A chemical spill caused students and University employees to evacuate Lind Hall and the mechanical engineering building about 1:30 p.m. Tuesday. No one was injured.
Greg Hestness, police chief for the University, said a leak started from a tank holding a dangerous chemical, boron trifluoride, in the basement of the mechanical engineering building.
University spokeswoman Patty Mattern said the leak started when a graduate student was working with the chemical.
The student immediately called 911, Mattern said.
Students and faculty members in connected buildings, including Ackerman Hall, were evacuated because the gas could have traveled, said Steve Johnson, deputy police chief for the University.
Johnson said that when the leak occurred, the vents in the room should have taken the gas outside.
Kathy Boyer, an administrator for the Institute of Mathematics, said she was working when police told her to get out.
“They said, ‘It’s a chemical spill and it will travel,’ ” she said.
About 2:30 p.m. fire trucks, ambulances and police cars still blocked Church Street Southeast.
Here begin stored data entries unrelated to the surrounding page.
(* ===== verification/LayoutTypes.v ===== *)
(** * Layout data ([mez-mux/src/layout/types.rs], [mez-mux/src/error.rs],
    [mez-terminal/src/geometry.rs])

    The records and enumerations the layout engine shares: terminal sizes and
    their validation, split directions, size requests, layout policies with
    their names, panes, pane rectangles, and the error type of the crate. *)

From S2P Require Import Prelude RustStr Ids.
Local Open Scope Z_scope.

(** ** Errors ([error.rs]) *)

Inductive MuxErrorKind := InvalidArgs | InvalidState | Conflict | NotFound | Forbidden | Io.

Record MuxError := mkMuxError { err_kind : MuxErrorKind; err_message : string }.

#[global] Instance MuxErrorKind_eq_dec : EqDecision MuxErrorKind.
Proof. solve_decision. Defined.
#[global] Instance MuxError_eq_dec : EqDecision MuxError.
Proof. solve_decision. Defined.

Definition invalid_args (m : string) : MuxError := mkMuxError InvalidArgs m.
Definition invalid_state (m : string) : MuxError := mkMuxError InvalidState m.
Definition not_found (m : string) : MuxError := mkMuxError NotFound m.

Notation result := (outcome MuxError).

(** ** Terminal sizes ([geometry.rs]) *)

(** [TerminalSize], re-exported by the layout module as [Size]. *)
Record Size := mkSize { columns : Z; rows : Z }.

#[global] Instance Size_eq_dec : EqDecision Size.
Proof. solve_decision. Defined.

Definition MAX_TERMINAL_AXIS_CELLS : Z := 4096.
Definition MAX_TERMINAL_SURFACE_CELLS : Z := 262144.

Inductive TerminalSizeError := NonPositive | ResourceLimit.

Definition TerminalSizeError_message (e : TerminalSizeError) : string :=
  match e with
  | NonPositive => "terminal dimensions must be positive non-zero cells"
  | ResourceLimit => "terminal dimensions exceed 4096 cells per axis or 262144 surface cells"
  end.

(** [TerminalSize::validate]. *)
Definition TerminalSize_validate (s : Size) : outcome TerminalSizeError unit :=
  if (columns s =? 0) || (rows s =? 0) then Err NonPositive
  else if (MAX_TERMINAL_AXIS_CELLS <? columns s) || (MAX_TERMINAL_AXIS_CELLS <? rows s)
          || (MAX_TERMINAL_SURFACE_CELLS <? columns s * rows s)
  then Err ResourceLimit
  else Ok tt.

(** [From<TerminalSizeError> for MuxError], applied by [?] and [map_err]. *)
Definition from_size_error {A} (r : outcome TerminalSizeError A) : result A :=
  match r with
  | Ok a => Ok a
  | Err e => Err (invalid_args (TerminalSizeError_message e))
  | Panic => Panic
  end.

(** [size.validate()?] in code that returns a [MuxError]. *)
Definition Size_validate (s : Size) : result unit := from_size_error (TerminalSize_validate s).

(** [Size::new(columns, rows)] with the error converted. *)
Definition Size_new (c r : Z) : result Size :=
  Size_validate (mkSize c r) ≫= fun _ => Ok (mkSize c r).

(** The sizes [validate] accepts. *)
Definition valid_size (s : Size) : Prop :=
  1 <= columns s <= 4096 /\ 1 <= rows s <= 4096 /\ columns s * rows s <= 262144.

(** A size whose fields are [u16] values. *)
Definition u16_size (s : Size) : Prop := in_u16 (columns s) /\ in_u16 (rows s).

(** ** Directions, requests and policies ([types.rs]) *)

Definition MIN_PANE_COLUMNS : Z := 2.
Definition MIN_PANE_ROWS : Z := 2.

Inductive SplitDirection := Vertical | Horizontal.
Inductive PaneNavigationDirection := NavUp | NavDown | NavLeft | NavRight.
Inductive ResizeAxis := AxisColumns | AxisRows | AxisBoth.
Inductive ResizeDirection := ResizeLeft | ResizeRight | ResizeUp | ResizeDown.

Inductive PaneSizeSpec :=
| Cells (columns rows : option Z)
| Percent (percent : Z) (axis : ResizeAxis)
| Delta (direction : ResizeDirection) (amount : Z)
| Edge (edge : ResizeDirection) (amount : Z).

Inductive LayoutPolicy := Tiled | EvenVertical | EvenHorizontal | EvenGrid.

#[global] Instance SplitDirection_eq_dec : EqDecision SplitDirection.
Proof. solve_decision. Defined.
#[global] Instance LayoutPolicy_eq_dec : EqDecision LayoutPolicy.
Proof. solve_decision. Defined.

Definition SplitDirection_name (d : SplitDirection) : string :=
  match d with Vertical => "vertical" | Horizontal => "horizontal" end.

Definition SplitDirection_from_name (name : string) : option SplitDirection :=
  if String.eqb name "vertical" then Some Vertical
  else if String.eqb name "horizontal" then Some Horizontal
  else None.

Definition ResizeDirection_from_name (name : string) : option ResizeDirection :=
  if String.eqb name "left" || String.eqb name "L" then Some ResizeLeft
  else if String.eqb name "right" || String.eqb name "R" then Some ResizeRight
  else if String.eqb name "up" || String.eqb name "top" || String.eqb name "U" then Some ResizeUp
  else if String.eqb name "down" || String.eqb name "bottom" || String.eqb name "D"
  then Some ResizeDown
  else None.

Definition LayoutPolicy_name (p : LayoutPolicy) : string :=
  match p with
  | Tiled => "tiled"
  | EvenVertical => "even-vertical"
  | EvenHorizontal => "even-horizontal"
  | EvenGrid => "even-grid"
  end.

Definition LayoutPolicy_from_name (name : string) : option LayoutPolicy :=
  if String.eqb name "tiled" then Some Tiled
  else if String.eqb name "even-vertical" then Some EvenVertical
  else if String.eqb name "even-horizontal" then Some EvenHorizontal
  else if String.eqb name "even-grid" then Some EvenGrid
  else None.

Definition LayoutPolicy_next (p : LayoutPolicy) : LayoutPolicy :=
  match p with
  | Tiled => EvenVertical
  | EvenVertical => EvenHorizontal
  | EvenHorizontal => EvenGrid
  | EvenGrid => Tiled
  end.

(** ** Panes and rectangles *)

Inductive PaneTitleSource := TitleDefault | TitleAutomatic | TitleProgram | TitleExplicit.

Definition PaneTitleSource_is_explicit (s : PaneTitleSource) : bool :=
  match s with TitleExplicit => true | _ => false end.

Record Pane := mkPane {
  p_id : PaneId;
  p_index : nat;
  p_title : string;
  p_title_source : PaneTitleSource;
  p_size : Size;
  p_active : bool;
  p_live : bool }.

#[global] Instance PaneTitleSource_eq_dec : EqDecision PaneTitleSource.
Proof. solve_decision. Defined.
#[global] Instance Pane_eq_dec : EqDecision Pane.
Proof. solve_decision. Defined.

(** Field assignments [pane.size = ..], [pane.index = ..], [pane.active = ..]. *)
Definition pane_set_size (s : Size) (p : Pane) : Pane :=
  mkPane (p_id p) (p_index p) (p_title p) (p_title_source p) s (p_active p) (p_live p).
Definition pane_set_index (i : nat) (p : Pane) : Pane :=
  mkPane (p_id p) i (p_title p) (p_title_source p) (p_size p) (p_active p) (p_live p).
Definition pane_set_active (a : bool) (p : Pane) : Pane :=
  mkPane (p_id p) (p_index p) (p_title p) (p_title_source p) (p_size p) a (p_live p).

Record PaneGeometry := mkGeometry {
  g_index : nat;
  g_column : Z;
  g_row : Z;
  g_columns : Z;
  g_rows : Z }.

#[global] Instance PaneGeometry_eq_dec : EqDecision PaneGeometry.
Proof. solve_decision. Defined.

(** [range_overlap_u16] ([layout/mod.rs]). *)
Definition range_overlap_u16 (first_start first_end second_start second_end : Z) : Z :=
  sat_sub (Z.min first_end second_end) (Z.max first_start second_start).

(** ** Facts about sizes *)

Lemma Size_validate_Ok s :
  u16_size s -> Size_validate s = Ok tt <-> valid_size s.
Proof.
  intros [Hc Hr]. unfold Size_validate, TerminalSize_validate, from_size_error, valid_size,
    MAX_TERMINAL_AXIS_CELLS, MAX_TERMINAL_SURFACE_CELLS, in_u16, u16_MAX in *.
  repeat match goal with |- context [if ?b then _ else _] => destruct b eqn:? end; bool_to_prop;
    split; intros Hv; try done; try lia; exfalso;
    repeat match goal with
    | Ho : (_ || _) = true |- _ => apply orb_true_iff in Ho as [Ho|Ho]
    end; bool_to_prop; lia.
Qed.

Lemma Size_new_Ok c r s :
  in_u16 c -> in_u16 r -> Size_new c r = Ok s <-> s = mkSize c r /\ valid_size s.
Proof.
  intros Hc Hr. unfold Size_new. rewrite bind_Ok_inv.
  pose proof (Size_validate_Ok (mkSize c r) (conj Hc Hr)) as H.
  split; [intros ([] & Hv & [= <-]); by rewrite <- H|].
  intros [-> Hv]. exists tt. by rewrite H.
Qed.

(** The stable names of policies and split directions parse back, and the
    policy cycle visits the four policies. *)
Lemma policy_names_roundtrip p d :
  LayoutPolicy_from_name (LayoutPolicy_name p) = Some p
  /\ SplitDirection_from_name (SplitDirection_name d) = Some d
  /\ Nat.iter 4 LayoutPolicy_next p = p.
Proof. destruct p, d; repeat split; reflexivity. Qed.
“They’ve got a lot of vehicles here,” Boyer said. “It must be major.”
Adam Ragatz and Chris Morgan, both mechanical engineering seniors working in the Center for Diesel Research, said the alarm went off and they were told to evacuate.
Ragatz said that when he asked when they could go back in the building, they were told it was going to be a while.
Hestness said Lind Hall and the mechanical engineering building were evacuated and the air exchange was stopped between Rapson Hall and Shepherd Labs.
There were no injuries and the fire department did an efficient job making sure the building was safe, Hestness said.